▶ TASK OBJECTIVE
From the line below that contains "destruct (PyStr.is_space d)" to the line that contains "destruct s as [| d", repeat every line exactly, both ends included, and nothing else.

────────────────────────────────────────

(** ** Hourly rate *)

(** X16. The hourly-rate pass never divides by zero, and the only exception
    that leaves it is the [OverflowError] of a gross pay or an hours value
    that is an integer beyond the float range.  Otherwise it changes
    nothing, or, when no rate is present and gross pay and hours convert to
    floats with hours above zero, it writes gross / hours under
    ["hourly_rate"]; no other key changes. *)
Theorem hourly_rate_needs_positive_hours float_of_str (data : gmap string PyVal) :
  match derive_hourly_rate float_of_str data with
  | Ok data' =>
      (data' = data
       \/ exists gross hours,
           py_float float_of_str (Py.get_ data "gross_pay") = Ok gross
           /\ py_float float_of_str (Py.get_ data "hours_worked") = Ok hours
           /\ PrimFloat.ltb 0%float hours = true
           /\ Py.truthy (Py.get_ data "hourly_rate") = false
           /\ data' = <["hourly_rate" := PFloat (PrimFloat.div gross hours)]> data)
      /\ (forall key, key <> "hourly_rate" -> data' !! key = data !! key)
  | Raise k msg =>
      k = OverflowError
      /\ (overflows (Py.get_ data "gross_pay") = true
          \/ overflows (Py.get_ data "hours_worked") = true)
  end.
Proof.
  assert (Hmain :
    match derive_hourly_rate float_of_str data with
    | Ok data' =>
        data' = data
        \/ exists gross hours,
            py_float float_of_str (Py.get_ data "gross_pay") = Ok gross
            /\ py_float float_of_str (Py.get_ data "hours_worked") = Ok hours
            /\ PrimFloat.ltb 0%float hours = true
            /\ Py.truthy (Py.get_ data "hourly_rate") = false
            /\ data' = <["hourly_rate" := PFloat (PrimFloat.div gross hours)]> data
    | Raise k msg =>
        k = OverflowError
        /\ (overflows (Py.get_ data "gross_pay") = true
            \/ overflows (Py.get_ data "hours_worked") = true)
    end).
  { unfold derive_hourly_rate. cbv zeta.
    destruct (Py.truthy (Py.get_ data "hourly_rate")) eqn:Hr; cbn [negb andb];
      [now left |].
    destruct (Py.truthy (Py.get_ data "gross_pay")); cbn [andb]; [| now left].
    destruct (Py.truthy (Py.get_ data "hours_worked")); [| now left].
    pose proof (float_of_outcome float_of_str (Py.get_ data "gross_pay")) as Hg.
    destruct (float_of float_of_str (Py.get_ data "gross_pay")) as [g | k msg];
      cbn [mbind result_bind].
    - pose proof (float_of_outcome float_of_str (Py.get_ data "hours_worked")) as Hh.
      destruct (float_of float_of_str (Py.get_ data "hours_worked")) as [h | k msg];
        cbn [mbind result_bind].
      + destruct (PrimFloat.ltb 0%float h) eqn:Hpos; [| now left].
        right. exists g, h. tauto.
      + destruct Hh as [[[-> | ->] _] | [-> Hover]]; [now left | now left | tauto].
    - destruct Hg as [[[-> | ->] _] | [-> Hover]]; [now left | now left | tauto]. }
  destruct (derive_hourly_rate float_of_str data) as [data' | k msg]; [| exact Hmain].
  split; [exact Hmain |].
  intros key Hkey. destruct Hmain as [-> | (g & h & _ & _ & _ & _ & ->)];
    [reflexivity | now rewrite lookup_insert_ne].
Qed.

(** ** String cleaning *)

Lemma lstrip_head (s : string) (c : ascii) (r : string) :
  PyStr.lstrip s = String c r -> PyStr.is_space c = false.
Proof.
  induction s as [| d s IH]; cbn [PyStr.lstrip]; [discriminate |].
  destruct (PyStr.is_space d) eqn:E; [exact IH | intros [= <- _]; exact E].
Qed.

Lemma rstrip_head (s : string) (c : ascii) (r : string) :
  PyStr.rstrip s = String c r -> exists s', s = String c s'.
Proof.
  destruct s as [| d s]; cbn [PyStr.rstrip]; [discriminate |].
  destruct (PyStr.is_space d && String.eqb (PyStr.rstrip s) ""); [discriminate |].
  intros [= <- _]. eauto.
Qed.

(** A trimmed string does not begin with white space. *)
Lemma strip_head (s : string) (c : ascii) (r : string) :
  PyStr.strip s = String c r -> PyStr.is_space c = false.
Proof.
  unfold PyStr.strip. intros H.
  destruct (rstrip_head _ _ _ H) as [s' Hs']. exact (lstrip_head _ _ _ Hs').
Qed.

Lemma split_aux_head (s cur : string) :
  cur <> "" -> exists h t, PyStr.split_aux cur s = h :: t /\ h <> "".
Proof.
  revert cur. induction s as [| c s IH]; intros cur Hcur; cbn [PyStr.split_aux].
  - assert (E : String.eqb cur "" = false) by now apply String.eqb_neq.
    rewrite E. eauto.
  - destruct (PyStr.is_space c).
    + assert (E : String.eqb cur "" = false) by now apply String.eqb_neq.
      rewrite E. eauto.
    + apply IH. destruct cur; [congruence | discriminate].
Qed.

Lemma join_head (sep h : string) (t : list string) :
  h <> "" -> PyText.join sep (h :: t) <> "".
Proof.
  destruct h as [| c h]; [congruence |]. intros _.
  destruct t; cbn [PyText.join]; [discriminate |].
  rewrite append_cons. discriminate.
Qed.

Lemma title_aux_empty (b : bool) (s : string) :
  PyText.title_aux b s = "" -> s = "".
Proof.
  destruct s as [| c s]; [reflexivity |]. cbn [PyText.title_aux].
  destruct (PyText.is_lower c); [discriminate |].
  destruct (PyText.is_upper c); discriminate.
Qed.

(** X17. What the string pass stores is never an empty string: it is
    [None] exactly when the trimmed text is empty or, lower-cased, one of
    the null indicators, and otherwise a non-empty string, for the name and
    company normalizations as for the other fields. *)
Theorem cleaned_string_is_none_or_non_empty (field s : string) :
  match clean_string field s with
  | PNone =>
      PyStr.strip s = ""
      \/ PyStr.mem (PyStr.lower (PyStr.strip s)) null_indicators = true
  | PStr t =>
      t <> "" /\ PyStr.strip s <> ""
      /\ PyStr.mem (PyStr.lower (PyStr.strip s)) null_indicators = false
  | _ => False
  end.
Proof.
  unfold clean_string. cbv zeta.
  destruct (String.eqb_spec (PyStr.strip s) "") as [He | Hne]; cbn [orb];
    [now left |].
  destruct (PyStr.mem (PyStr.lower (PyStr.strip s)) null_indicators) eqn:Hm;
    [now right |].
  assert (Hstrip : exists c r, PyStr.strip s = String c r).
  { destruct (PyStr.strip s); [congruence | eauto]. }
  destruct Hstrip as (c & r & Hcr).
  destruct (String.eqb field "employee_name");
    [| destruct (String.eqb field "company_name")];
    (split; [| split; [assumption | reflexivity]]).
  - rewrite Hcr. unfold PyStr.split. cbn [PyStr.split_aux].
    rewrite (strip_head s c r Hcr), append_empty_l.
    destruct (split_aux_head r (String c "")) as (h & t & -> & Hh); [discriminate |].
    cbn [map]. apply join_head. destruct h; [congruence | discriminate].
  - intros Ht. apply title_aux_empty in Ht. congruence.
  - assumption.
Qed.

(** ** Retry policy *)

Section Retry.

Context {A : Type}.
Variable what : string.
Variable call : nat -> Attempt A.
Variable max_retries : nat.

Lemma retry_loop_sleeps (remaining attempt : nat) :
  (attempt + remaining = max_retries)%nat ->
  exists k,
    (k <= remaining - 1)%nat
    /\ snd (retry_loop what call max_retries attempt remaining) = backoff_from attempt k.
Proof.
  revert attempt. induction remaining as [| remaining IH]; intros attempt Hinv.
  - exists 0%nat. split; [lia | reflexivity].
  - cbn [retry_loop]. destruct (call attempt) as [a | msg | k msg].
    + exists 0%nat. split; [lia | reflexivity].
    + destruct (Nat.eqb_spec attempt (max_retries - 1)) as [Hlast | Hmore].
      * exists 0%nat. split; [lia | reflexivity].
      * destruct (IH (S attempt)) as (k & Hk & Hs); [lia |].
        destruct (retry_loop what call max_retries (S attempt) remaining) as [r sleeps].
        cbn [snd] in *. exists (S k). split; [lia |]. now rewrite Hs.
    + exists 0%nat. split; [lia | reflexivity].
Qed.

────────────────────────────────────────

▶ TASK OUTPUT
  destruct (PyStr.is_space d) eqn:E; [exact IH | intros [= <- _]; exact E].
Qed.

Lemma rstrip_head (s : string) (c : ascii) (r : string) :
  PyStr.rstrip s = String c r -> exists s', s = String c s'.
Proof.
  destruct s as [| d s]; cbn [PyStr.rstrip]; [discriminate |].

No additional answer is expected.